Given data: Begin
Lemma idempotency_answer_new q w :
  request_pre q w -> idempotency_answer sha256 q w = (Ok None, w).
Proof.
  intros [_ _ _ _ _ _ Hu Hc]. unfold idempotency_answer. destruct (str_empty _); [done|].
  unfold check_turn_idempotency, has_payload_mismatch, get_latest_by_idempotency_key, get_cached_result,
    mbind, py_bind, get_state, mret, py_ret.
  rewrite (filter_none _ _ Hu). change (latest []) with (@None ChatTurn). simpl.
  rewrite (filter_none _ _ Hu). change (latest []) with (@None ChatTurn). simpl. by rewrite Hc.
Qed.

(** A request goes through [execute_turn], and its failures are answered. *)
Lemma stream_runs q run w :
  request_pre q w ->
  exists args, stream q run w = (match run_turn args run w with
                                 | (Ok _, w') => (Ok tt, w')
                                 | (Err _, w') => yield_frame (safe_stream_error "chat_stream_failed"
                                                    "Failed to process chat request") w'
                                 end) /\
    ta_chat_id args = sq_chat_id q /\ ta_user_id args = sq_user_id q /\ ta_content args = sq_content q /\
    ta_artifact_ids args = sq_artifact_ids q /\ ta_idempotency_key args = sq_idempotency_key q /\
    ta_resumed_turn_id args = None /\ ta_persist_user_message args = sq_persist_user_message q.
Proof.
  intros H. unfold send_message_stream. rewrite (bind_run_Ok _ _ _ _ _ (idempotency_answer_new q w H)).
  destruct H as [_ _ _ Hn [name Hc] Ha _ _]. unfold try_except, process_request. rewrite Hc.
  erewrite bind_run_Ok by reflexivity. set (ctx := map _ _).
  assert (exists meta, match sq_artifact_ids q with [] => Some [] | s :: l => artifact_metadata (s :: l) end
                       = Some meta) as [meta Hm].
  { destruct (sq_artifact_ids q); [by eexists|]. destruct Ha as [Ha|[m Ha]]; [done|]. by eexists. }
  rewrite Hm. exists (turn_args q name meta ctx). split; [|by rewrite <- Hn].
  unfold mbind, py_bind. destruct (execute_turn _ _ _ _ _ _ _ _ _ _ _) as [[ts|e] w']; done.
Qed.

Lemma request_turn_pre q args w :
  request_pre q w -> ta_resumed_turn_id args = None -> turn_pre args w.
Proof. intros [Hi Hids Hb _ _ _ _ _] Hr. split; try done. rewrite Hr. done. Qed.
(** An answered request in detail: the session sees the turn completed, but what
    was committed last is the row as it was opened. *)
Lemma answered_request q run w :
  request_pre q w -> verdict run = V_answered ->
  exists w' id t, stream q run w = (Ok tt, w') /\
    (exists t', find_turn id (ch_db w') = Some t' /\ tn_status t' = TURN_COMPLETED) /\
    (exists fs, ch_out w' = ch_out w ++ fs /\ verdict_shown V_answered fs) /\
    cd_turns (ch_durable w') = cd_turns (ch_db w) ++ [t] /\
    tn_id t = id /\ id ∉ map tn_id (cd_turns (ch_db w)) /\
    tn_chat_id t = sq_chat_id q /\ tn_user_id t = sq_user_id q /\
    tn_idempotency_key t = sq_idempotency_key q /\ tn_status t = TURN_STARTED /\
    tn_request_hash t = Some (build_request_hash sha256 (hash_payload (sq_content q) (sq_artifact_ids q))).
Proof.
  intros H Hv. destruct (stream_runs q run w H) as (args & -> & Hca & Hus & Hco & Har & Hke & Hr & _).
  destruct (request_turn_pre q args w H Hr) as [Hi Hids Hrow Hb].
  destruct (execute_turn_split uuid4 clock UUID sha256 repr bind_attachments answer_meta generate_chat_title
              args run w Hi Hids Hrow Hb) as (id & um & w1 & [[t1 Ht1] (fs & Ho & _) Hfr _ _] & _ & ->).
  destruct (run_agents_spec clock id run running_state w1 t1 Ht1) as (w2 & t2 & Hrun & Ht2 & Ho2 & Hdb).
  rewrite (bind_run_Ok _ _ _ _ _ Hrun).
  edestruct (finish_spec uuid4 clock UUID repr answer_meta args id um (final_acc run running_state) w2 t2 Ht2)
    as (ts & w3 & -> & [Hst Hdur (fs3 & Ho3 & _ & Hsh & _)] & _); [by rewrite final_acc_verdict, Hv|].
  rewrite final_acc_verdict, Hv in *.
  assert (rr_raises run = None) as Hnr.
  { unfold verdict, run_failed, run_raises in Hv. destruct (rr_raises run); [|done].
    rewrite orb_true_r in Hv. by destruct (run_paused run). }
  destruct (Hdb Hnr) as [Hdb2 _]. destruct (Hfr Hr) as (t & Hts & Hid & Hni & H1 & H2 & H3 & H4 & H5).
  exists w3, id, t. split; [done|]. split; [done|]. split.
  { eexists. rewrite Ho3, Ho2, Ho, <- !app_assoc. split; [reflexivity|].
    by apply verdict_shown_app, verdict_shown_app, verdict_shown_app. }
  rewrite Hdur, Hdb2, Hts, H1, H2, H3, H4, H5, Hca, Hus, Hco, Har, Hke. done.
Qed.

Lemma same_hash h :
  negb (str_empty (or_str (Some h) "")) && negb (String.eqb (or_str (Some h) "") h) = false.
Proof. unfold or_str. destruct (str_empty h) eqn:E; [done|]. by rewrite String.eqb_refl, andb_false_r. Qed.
Given data: End
Given data: Begin
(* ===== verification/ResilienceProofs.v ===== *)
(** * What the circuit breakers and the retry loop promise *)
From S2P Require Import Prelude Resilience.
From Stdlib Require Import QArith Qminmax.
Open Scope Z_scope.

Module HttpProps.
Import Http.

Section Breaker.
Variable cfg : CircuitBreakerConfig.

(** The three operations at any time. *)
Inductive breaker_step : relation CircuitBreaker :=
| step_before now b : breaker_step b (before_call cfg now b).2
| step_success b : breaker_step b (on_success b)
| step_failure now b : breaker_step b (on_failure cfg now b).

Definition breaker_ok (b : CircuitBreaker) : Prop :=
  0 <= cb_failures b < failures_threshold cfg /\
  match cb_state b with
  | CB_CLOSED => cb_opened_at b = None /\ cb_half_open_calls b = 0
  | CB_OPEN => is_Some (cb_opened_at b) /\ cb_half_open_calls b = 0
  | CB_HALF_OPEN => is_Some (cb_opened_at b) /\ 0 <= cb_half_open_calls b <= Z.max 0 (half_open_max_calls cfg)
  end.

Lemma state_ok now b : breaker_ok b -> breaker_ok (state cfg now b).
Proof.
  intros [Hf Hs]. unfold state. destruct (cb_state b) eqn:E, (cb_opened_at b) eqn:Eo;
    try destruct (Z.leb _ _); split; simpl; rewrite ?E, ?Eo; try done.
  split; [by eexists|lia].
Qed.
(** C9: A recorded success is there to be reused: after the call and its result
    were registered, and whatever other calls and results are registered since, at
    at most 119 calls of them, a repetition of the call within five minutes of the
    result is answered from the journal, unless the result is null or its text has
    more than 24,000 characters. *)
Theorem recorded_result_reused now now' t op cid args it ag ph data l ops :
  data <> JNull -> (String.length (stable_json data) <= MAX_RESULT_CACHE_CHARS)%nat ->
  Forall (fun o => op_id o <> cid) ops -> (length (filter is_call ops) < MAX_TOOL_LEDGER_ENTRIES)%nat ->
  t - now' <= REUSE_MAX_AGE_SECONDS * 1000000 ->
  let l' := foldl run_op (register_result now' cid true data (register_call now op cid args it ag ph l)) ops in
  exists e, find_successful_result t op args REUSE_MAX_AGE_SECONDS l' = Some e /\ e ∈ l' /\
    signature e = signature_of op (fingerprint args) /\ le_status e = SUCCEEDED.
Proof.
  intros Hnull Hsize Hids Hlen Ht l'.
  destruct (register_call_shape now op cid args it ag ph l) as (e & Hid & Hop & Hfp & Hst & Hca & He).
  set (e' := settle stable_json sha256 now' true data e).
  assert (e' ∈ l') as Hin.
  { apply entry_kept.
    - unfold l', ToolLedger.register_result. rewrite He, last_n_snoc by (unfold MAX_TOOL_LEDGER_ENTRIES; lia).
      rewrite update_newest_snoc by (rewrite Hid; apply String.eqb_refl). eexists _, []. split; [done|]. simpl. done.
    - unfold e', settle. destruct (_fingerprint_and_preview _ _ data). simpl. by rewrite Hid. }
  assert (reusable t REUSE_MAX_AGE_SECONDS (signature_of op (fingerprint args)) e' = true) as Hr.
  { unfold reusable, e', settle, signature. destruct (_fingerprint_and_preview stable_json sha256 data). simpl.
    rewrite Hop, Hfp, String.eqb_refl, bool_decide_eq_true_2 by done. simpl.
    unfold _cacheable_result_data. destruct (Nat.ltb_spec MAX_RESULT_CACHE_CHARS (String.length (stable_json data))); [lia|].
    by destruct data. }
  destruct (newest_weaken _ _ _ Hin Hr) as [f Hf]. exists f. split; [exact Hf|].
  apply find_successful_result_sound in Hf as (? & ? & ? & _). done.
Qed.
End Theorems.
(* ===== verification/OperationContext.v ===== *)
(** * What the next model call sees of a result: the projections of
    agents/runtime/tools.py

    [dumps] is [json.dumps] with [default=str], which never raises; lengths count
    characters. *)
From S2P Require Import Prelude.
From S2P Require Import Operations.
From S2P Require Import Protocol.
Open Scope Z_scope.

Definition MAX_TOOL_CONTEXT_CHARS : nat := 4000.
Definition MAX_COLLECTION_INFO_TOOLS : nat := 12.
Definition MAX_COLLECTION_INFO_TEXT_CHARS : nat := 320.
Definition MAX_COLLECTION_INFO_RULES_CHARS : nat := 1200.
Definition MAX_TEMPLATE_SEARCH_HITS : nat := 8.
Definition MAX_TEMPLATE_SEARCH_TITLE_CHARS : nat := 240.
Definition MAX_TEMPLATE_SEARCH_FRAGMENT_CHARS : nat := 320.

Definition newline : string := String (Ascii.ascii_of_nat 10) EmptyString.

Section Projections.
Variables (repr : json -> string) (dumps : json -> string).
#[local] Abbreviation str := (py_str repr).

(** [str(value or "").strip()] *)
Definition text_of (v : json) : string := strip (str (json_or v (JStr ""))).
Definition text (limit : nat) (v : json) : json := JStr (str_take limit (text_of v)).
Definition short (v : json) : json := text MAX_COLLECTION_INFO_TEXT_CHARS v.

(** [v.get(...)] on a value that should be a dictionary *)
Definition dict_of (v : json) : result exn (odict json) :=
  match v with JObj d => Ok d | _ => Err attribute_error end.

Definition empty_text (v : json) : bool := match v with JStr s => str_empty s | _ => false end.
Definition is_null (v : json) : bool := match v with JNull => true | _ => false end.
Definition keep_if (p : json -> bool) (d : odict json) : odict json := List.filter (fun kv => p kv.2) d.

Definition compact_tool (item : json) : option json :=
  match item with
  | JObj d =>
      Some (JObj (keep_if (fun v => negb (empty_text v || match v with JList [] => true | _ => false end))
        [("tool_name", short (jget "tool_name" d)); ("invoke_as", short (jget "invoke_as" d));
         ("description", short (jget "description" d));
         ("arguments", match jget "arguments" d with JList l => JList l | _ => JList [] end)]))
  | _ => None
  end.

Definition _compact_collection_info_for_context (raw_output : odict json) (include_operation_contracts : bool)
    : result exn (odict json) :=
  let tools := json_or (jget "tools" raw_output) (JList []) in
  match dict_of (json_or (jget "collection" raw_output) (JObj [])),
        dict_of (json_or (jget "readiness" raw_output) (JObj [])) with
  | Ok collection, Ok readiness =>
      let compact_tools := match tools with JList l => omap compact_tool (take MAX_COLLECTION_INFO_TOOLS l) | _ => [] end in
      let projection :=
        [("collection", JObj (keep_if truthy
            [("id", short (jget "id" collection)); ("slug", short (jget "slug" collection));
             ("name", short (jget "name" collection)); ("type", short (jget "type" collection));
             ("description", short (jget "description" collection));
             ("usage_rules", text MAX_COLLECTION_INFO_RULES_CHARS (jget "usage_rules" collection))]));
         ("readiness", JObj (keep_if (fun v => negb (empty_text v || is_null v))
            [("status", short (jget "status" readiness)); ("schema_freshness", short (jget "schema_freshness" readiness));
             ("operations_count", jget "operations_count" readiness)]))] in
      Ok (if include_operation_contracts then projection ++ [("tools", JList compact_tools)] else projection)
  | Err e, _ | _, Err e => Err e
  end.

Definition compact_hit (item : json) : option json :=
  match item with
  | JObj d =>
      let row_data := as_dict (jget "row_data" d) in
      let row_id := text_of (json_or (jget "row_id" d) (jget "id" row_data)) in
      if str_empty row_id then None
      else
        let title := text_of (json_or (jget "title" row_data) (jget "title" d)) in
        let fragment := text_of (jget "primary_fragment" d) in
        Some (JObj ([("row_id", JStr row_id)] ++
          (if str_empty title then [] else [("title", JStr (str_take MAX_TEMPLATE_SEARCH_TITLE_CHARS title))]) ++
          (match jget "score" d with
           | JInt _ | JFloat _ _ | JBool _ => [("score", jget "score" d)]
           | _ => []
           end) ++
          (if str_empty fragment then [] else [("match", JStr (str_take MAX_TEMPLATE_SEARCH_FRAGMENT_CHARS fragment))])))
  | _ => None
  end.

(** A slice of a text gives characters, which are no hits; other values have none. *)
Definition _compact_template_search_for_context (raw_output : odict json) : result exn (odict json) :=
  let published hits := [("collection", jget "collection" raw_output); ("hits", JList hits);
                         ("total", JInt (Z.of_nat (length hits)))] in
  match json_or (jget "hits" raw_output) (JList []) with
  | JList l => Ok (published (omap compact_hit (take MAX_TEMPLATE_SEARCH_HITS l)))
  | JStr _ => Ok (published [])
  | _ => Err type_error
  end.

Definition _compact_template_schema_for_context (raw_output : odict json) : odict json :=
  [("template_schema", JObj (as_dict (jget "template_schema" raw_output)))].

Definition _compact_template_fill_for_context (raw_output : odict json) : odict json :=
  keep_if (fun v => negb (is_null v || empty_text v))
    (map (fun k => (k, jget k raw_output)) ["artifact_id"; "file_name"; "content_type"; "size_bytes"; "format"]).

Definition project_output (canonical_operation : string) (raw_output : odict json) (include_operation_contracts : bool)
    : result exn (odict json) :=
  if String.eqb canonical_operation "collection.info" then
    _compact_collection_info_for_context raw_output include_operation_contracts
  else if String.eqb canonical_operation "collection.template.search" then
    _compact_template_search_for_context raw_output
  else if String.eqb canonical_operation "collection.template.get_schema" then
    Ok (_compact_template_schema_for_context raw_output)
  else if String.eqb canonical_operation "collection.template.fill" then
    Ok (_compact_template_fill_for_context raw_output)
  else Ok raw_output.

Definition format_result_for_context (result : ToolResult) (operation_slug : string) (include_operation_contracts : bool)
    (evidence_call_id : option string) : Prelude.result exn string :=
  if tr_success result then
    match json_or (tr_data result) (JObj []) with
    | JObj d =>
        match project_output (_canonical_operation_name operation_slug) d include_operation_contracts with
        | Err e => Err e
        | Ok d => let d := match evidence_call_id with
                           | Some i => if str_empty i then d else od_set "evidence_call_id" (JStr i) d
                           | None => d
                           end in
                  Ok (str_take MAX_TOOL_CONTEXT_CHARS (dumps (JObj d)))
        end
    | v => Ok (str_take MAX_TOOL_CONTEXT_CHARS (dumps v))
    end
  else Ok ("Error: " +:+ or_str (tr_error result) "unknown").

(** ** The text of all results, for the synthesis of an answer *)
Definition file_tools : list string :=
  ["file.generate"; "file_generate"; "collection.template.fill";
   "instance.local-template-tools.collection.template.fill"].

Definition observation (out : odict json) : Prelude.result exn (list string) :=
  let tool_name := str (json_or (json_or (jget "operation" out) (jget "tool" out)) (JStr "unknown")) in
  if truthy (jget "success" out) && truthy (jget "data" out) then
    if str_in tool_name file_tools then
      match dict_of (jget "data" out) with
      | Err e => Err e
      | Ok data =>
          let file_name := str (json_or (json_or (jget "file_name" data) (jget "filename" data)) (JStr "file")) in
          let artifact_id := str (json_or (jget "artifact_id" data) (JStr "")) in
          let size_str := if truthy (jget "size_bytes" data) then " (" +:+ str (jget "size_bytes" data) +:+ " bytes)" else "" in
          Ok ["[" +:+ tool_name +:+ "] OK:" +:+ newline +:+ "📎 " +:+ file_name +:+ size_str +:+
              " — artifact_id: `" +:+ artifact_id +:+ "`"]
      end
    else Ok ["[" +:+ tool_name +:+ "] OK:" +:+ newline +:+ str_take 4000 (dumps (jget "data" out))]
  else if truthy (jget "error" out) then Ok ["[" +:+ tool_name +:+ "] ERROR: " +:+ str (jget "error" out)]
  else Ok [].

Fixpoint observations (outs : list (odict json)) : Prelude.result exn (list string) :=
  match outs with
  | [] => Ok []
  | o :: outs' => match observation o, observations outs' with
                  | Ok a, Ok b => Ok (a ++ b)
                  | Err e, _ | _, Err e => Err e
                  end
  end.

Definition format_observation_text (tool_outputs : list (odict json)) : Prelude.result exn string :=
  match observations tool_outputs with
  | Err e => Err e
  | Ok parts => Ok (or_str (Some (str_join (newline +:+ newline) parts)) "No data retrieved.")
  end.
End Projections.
Given data: End
> _Exercise requirements_
Proceeding from the line containing "(* ===== verification/ResilienceProofs.v" through the line containing "destruct (register_call_shape now", transcribe the lines above exactly, both end lines included.

> _Answer for the task_
(* ===== verification/ResilienceProofs.v ===== *)
(** * What the circuit breakers and the retry loop promise *)
From S2P Require Import Prelude Resilience.
From Stdlib Require Import QArith Qminmax.
Open Scope Z_scope.

Module HttpProps.
Import Http.

Section Breaker.
Variable cfg : CircuitBreakerConfig.

(** The three operations at any time. *)
Inductive breaker_step : relation CircuitBreaker :=
| step_before now b : breaker_step b (before_call cfg now b).2
| step_success b : breaker_step b (on_success b)
| step_failure now b : breaker_step b (on_failure cfg now b).

Definition breaker_ok (b : CircuitBreaker) : Prop :=
  0 <= cb_failures b < failures_threshold cfg /\
  match cb_state b with
  | CB_CLOSED => cb_opened_at b = None /\ cb_half_open_calls b = 0
  | CB_OPEN => is_Some (cb_opened_at b) /\ cb_half_open_calls b = 0
  | CB_HALF_OPEN => is_Some (cb_opened_at b) /\ 0 <= cb_half_open_calls b <= Z.max 0 (half_open_max_calls cfg)
  end.

Lemma state_ok now b : breaker_ok b -> breaker_ok (state cfg now b).
Proof.
  intros [Hf Hs]. unfold state. destruct (cb_state b) eqn:E, (cb_opened_at b) eqn:Eo;
    try destruct (Z.leb _ _); split; simpl; rewrite ?E, ?Eo; try done.
  split; [by eexists|lia].
Qed.
(** C9: A recorded success is there to be reused: after the call and its result
    were registered, and whatever other calls and results are registered since, at
    at most 119 calls of them, a repetition of the call within five minutes of the
    result is answered from the journal, unless the result is null or its text has
    more than 24,000 characters. *)
Theorem recorded_result_reused now now' t op cid args it ag ph data l ops :
  data <> JNull -> (String.length (stable_json data) <= MAX_RESULT_CACHE_CHARS)%nat ->
  Forall (fun o => op_id o <> cid) ops -> (length (filter is_call ops) < MAX_TOOL_LEDGER_ENTRIES)%nat ->
  t - now' <= REUSE_MAX_AGE_SECONDS * 1000000 ->
  let l' := foldl run_op (register_result now' cid true data (register_call now op cid args it ag ph l)) ops in
  exists e, find_successful_result t op args REUSE_MAX_AGE_SECONDS l' = Some e /\ e ∈ l' /\
    signature e = signature_of op (fingerprint args) /\ le_status e = SUCCEEDED.
Proof.
  intros Hnull Hsize Hids Hlen Ht l'.
  destruct (register_call_shape now op cid args it ag ph l) as (e & Hid & Hop & Hfp & Hst & Hca & He).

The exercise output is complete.